══ DATA SHOWN ══

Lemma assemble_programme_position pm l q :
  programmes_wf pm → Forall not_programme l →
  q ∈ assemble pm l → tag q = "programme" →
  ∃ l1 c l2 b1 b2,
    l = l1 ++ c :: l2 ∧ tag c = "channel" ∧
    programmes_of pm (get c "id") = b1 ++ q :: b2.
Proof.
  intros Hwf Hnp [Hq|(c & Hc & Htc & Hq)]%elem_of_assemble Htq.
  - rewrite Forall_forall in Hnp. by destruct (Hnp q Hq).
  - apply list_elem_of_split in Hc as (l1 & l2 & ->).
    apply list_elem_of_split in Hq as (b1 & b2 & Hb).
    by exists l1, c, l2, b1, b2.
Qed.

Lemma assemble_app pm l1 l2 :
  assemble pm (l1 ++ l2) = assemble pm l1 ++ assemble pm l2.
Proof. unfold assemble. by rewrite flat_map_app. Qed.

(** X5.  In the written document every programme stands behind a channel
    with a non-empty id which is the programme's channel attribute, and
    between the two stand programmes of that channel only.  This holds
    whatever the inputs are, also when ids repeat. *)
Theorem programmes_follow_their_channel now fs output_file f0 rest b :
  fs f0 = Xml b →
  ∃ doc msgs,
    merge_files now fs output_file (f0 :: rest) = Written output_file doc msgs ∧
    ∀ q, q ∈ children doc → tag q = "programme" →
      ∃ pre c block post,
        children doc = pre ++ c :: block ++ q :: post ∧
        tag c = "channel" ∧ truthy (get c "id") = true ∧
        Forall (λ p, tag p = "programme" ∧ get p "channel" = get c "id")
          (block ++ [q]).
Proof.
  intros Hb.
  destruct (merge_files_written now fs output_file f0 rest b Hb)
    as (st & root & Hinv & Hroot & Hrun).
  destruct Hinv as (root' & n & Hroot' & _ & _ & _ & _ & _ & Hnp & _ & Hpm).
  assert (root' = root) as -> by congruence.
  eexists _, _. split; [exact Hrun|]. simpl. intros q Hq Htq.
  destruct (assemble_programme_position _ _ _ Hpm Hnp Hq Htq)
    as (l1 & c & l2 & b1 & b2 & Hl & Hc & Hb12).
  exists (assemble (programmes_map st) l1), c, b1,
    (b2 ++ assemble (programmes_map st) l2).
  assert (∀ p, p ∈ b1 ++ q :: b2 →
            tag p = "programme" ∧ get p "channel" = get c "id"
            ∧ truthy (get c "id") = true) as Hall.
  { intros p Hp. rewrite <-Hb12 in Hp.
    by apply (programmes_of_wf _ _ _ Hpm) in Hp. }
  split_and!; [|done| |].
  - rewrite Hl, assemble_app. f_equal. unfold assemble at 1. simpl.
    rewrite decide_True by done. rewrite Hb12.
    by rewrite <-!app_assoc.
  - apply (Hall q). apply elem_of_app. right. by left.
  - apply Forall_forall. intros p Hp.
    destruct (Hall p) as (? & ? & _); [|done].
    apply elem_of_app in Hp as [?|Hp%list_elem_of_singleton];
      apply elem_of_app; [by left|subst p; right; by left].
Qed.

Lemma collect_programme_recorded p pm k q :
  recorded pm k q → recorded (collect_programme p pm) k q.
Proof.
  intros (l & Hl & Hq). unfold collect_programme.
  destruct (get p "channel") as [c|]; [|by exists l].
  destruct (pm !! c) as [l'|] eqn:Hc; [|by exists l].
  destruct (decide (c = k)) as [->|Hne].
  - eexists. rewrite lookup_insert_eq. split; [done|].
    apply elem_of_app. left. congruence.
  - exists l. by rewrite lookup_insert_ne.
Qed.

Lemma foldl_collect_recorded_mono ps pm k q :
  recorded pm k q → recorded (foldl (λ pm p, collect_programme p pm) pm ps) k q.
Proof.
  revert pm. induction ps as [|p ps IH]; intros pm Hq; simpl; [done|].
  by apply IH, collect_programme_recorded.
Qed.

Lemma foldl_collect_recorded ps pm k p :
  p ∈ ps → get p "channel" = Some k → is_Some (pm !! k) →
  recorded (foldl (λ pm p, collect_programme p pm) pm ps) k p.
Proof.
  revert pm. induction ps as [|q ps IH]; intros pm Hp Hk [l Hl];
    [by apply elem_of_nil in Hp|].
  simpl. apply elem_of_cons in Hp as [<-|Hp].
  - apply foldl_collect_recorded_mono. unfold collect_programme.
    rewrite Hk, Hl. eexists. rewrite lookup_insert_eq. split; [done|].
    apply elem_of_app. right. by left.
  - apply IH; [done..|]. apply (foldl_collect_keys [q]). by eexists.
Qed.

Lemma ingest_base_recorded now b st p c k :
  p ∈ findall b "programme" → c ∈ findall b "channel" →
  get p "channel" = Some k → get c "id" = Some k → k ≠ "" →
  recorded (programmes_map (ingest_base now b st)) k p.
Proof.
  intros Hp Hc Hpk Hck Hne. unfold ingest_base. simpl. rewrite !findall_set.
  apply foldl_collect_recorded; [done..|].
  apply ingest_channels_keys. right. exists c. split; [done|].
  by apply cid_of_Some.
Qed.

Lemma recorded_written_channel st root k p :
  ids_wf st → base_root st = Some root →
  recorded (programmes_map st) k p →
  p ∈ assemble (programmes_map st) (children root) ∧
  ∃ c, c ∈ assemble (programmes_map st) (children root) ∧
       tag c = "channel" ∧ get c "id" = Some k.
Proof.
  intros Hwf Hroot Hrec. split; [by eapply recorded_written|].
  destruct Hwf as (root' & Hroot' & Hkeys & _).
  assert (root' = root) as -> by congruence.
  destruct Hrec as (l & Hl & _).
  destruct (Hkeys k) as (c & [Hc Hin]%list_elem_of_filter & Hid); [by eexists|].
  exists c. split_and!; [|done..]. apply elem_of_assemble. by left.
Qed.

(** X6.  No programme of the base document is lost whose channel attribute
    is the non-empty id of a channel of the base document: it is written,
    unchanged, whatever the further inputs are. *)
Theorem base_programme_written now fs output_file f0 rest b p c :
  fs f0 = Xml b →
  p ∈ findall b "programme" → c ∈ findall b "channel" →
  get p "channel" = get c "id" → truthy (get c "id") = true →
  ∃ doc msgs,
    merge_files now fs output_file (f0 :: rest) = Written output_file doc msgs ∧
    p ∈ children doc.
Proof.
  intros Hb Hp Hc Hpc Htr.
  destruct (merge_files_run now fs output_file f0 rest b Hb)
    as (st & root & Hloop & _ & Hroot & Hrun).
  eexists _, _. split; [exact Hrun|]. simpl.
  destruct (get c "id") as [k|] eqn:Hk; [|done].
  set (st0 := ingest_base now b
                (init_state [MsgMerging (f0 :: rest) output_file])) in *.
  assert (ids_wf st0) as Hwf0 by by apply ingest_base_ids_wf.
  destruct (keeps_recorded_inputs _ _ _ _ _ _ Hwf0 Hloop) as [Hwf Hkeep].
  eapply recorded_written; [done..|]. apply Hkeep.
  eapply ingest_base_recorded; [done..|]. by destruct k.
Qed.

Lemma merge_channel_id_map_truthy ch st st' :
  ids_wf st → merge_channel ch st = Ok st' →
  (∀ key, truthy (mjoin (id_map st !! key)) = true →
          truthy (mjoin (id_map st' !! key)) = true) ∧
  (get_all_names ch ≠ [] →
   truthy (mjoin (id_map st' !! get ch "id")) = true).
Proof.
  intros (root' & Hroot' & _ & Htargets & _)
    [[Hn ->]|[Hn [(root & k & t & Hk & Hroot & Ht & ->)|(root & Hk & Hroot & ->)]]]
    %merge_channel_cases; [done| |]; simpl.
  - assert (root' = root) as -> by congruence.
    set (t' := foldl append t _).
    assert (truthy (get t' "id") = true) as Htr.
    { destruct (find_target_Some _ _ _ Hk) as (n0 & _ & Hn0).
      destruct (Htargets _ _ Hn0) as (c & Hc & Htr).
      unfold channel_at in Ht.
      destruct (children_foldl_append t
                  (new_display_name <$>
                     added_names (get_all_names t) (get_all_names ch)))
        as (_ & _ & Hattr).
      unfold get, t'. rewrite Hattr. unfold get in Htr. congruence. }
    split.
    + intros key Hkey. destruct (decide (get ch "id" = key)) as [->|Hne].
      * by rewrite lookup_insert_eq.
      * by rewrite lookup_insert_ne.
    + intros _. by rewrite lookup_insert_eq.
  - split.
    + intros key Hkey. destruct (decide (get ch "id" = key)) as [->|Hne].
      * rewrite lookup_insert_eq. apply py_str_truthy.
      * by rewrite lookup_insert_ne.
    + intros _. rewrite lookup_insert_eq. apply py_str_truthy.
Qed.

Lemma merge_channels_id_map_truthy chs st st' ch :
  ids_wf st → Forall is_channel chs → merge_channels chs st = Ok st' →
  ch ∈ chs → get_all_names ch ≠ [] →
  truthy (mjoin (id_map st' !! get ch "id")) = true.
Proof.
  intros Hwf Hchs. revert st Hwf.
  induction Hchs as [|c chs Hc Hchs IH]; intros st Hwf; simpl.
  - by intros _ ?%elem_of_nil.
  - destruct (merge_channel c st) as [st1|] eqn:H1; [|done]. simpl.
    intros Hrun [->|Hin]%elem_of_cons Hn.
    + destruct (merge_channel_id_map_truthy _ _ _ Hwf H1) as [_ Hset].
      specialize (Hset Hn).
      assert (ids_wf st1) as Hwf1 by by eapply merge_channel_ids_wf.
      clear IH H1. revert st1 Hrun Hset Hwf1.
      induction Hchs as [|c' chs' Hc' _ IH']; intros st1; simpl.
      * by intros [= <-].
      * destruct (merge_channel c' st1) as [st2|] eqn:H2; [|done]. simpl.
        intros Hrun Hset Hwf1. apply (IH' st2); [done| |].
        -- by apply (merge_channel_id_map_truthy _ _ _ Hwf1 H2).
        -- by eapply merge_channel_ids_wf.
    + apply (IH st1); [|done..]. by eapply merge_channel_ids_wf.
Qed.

═══
══ DATA SHOWN ══

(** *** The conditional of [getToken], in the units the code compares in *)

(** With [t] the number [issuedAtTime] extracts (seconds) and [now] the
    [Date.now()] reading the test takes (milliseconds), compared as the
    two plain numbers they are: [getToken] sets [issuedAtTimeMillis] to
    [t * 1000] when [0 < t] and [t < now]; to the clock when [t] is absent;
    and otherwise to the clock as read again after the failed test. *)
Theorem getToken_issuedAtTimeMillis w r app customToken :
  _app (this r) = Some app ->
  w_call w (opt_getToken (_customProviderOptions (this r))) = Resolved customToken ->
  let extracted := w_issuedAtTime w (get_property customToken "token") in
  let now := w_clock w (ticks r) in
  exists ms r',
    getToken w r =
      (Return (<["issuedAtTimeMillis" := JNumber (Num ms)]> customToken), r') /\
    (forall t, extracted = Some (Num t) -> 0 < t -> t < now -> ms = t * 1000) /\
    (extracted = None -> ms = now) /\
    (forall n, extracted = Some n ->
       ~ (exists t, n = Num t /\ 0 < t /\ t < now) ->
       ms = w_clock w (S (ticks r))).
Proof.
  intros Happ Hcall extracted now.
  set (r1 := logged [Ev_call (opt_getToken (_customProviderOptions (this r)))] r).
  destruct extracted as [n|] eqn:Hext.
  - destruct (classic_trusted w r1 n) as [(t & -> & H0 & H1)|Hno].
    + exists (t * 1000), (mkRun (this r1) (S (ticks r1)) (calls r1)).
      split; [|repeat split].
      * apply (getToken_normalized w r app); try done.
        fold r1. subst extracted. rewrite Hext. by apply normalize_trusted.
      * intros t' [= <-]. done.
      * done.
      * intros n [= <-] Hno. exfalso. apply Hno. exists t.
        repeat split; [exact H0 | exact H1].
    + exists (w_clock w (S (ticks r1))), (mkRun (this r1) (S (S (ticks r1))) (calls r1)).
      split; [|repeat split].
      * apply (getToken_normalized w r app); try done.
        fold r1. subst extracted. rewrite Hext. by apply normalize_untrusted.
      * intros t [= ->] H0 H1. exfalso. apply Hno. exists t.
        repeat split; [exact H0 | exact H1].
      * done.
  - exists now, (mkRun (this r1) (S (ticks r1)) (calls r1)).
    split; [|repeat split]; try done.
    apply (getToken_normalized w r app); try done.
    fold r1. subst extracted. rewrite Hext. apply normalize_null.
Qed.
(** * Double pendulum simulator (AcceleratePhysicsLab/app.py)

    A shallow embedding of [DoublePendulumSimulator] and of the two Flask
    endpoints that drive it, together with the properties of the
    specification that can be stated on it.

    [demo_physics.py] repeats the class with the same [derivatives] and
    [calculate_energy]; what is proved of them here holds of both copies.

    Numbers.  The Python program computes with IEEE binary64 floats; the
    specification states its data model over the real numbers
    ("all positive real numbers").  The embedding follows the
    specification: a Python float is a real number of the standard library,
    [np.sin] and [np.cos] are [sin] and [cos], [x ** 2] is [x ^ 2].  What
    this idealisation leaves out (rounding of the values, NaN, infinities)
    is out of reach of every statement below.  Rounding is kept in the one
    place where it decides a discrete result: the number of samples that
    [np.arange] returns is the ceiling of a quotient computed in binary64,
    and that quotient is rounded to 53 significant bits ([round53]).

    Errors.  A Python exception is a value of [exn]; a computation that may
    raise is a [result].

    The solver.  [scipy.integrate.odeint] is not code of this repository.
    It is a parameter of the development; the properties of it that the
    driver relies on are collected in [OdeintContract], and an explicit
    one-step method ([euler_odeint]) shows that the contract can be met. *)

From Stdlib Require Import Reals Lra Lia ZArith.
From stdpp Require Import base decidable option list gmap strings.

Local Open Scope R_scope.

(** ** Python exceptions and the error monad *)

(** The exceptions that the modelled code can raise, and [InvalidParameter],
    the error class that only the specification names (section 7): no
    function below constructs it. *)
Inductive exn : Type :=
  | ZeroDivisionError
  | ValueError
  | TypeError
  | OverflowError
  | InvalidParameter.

═══

TASK STATEMENT: Give back, word for word, only the lines above from the line holding "Lemma assemble_programme_position pm" to the line holding "assemble pm (l1", both included.

RESPONSE:
Lemma assemble_programme_position pm l q :
  programmes_wf pm → Forall not_programme l →
  q ∈ assemble pm l → tag q = "programme" →
  ∃ l1 c l2 b1 b2,
    l = l1 ++ c :: l2 ∧ tag c = "channel" ∧
    programmes_of pm (get c "id") = b1 ++ q :: b2.
Proof.
  intros Hwf Hnp [Hq|(c & Hc & Htc & Hq)]%elem_of_assemble Htq.
  - rewrite Forall_forall in Hnp. by destruct (Hnp q Hq).
  - apply list_elem_of_split in Hc as (l1 & l2 & ->).
    apply list_elem_of_split in Hq as (b1 & b2 & Hb).
    by exists l1, c, l2, b1, b2.
Qed.

Lemma assemble_app pm l1 l2 :
  assemble pm (l1 ++ l2) = assemble pm l1 ++ assemble pm l2.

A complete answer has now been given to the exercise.